> [Work task]: Do any lines in the data below contain "Response"? If so, copy every one of them.
-- Provided records follows --
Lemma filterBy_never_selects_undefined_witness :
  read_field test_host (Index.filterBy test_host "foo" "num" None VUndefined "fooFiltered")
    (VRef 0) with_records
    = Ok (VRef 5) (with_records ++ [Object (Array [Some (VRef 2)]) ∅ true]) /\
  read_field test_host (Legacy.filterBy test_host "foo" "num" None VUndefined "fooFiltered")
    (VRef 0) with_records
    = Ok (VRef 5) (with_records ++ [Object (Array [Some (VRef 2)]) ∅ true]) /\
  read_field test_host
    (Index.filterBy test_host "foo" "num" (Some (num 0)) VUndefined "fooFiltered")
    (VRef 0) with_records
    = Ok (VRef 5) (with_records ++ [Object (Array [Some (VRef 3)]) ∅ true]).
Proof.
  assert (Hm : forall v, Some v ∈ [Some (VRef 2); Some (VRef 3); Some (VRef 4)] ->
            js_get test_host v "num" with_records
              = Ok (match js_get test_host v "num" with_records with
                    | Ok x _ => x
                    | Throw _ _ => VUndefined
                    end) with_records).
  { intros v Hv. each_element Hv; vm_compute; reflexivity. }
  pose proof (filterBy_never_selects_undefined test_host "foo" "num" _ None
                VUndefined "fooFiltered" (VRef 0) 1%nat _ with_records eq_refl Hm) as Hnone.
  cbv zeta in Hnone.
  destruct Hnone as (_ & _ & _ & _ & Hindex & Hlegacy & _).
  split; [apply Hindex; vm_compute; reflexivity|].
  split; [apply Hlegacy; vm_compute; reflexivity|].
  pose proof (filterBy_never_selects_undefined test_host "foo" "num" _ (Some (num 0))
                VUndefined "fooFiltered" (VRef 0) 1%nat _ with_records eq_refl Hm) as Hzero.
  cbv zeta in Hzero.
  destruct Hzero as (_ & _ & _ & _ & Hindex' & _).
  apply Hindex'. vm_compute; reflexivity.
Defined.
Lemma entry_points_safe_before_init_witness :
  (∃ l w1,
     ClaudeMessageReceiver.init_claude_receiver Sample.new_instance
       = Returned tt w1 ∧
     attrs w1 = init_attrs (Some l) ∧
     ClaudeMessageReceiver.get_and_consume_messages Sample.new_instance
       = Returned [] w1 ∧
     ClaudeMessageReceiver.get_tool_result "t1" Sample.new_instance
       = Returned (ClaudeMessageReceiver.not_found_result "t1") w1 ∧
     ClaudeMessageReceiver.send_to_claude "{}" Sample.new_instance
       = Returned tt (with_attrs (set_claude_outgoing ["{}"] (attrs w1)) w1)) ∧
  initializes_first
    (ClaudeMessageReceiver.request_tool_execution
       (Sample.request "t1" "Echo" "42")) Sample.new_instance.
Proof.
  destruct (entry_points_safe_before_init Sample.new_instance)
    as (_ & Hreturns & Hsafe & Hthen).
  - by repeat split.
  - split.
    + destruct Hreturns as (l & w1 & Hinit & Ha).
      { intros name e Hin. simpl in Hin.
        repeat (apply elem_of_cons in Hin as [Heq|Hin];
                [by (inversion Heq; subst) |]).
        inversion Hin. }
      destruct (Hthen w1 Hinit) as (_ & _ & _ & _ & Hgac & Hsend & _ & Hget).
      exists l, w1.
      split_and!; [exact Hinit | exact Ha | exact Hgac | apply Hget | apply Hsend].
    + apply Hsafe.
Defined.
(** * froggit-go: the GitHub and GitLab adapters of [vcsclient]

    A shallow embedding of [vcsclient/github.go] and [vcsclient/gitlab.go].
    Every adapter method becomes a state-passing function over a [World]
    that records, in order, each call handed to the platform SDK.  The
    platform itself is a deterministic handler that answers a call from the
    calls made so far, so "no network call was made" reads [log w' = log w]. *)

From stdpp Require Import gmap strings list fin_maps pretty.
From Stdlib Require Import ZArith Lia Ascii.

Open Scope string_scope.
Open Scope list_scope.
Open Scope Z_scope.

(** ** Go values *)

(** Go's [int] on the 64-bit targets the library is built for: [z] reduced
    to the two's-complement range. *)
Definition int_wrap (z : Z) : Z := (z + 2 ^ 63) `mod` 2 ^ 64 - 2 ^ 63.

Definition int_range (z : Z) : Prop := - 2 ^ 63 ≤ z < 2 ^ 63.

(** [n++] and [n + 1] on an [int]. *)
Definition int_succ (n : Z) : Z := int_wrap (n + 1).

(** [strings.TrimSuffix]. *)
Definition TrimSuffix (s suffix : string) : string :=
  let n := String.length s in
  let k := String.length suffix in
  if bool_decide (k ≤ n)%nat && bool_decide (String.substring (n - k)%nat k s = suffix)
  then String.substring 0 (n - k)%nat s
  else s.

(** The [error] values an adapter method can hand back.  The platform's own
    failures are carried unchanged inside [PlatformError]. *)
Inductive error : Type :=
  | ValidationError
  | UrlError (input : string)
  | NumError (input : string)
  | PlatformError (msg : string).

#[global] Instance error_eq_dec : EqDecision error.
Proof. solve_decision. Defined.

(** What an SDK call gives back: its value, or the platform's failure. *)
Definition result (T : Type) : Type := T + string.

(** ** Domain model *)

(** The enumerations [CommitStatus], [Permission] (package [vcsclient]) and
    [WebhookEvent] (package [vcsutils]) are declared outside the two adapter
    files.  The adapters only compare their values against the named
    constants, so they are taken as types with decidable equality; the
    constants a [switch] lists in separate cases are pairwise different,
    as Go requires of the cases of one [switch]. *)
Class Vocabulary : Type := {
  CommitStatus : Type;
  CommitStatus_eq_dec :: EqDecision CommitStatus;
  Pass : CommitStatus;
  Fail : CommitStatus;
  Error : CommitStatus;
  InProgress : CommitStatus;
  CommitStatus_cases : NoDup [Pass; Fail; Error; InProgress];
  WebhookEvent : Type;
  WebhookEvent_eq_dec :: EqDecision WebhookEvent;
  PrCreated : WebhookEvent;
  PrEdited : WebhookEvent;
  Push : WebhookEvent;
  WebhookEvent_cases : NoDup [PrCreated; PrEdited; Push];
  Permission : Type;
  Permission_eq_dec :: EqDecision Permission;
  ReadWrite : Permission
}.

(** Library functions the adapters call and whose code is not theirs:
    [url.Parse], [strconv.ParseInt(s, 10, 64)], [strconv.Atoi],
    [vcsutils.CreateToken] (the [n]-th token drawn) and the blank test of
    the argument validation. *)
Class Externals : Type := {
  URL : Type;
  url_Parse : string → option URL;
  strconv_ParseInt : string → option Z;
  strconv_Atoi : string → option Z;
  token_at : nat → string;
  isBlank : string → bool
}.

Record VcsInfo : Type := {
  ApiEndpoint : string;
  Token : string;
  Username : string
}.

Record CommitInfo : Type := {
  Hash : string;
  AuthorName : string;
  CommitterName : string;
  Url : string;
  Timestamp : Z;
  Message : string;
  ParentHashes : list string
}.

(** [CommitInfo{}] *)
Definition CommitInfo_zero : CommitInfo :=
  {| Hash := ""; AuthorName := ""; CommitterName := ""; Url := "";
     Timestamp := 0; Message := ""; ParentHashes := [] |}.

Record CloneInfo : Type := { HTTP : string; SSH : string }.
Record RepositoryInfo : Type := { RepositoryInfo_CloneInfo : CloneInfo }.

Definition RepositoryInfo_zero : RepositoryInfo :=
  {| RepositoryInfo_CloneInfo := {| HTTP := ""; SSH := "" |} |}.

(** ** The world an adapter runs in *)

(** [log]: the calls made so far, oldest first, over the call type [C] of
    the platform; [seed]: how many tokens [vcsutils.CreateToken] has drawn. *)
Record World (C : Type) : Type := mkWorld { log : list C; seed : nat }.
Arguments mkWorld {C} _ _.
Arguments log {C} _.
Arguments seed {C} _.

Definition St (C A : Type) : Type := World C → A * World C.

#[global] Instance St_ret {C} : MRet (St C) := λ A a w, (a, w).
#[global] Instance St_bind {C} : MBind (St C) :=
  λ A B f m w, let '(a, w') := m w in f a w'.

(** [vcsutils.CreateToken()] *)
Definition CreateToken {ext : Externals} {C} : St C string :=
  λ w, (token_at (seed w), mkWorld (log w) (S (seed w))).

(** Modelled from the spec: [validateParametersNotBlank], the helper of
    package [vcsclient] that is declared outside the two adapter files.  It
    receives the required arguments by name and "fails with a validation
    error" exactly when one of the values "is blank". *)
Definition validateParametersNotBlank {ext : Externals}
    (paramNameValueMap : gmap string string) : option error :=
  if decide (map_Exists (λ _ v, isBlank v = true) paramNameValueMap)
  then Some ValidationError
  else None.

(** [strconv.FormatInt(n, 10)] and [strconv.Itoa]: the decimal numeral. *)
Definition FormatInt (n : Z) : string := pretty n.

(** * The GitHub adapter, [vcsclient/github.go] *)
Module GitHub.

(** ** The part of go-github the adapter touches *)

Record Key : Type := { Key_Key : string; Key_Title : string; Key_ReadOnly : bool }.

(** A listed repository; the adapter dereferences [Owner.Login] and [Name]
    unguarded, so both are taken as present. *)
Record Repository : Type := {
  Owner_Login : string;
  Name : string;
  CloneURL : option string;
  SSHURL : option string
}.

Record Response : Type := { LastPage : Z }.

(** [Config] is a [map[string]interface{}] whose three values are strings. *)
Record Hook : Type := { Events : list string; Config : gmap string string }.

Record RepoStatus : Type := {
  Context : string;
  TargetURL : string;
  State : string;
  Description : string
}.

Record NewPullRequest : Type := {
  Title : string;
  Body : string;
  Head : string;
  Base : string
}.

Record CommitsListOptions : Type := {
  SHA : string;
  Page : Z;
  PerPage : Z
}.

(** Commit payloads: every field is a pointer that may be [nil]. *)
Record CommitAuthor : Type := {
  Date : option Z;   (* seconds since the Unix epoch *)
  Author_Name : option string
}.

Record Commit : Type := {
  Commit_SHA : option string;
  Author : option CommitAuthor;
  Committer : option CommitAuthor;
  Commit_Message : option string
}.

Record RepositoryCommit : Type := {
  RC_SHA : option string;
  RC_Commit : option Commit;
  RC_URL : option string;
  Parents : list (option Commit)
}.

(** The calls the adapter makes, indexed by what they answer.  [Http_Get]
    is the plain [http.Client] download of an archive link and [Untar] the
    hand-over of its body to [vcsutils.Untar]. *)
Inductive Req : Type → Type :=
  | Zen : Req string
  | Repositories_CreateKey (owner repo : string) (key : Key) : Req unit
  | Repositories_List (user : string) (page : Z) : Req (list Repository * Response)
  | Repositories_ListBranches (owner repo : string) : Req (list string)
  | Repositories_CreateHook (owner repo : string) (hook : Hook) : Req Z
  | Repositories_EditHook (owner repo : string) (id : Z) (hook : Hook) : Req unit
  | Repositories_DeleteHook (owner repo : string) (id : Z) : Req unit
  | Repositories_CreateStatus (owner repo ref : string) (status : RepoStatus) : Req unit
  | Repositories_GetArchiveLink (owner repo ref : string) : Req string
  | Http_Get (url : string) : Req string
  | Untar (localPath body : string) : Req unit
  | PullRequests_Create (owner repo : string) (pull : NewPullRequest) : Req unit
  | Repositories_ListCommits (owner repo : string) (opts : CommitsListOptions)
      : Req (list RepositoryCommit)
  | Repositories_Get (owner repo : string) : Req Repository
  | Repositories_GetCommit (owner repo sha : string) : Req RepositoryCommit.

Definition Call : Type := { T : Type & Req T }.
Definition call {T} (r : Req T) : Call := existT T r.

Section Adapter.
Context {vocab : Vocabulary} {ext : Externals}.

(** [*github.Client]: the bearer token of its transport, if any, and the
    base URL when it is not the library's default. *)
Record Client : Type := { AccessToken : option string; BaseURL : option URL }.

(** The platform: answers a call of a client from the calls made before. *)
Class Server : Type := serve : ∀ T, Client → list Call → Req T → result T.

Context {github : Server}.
-- Provided records concluded --
> [Expected answer]:
Record Response : Type := { LastPage : Z }.
  | Repositories_List (user : string) (page : Z) : Req (list Repository * Response)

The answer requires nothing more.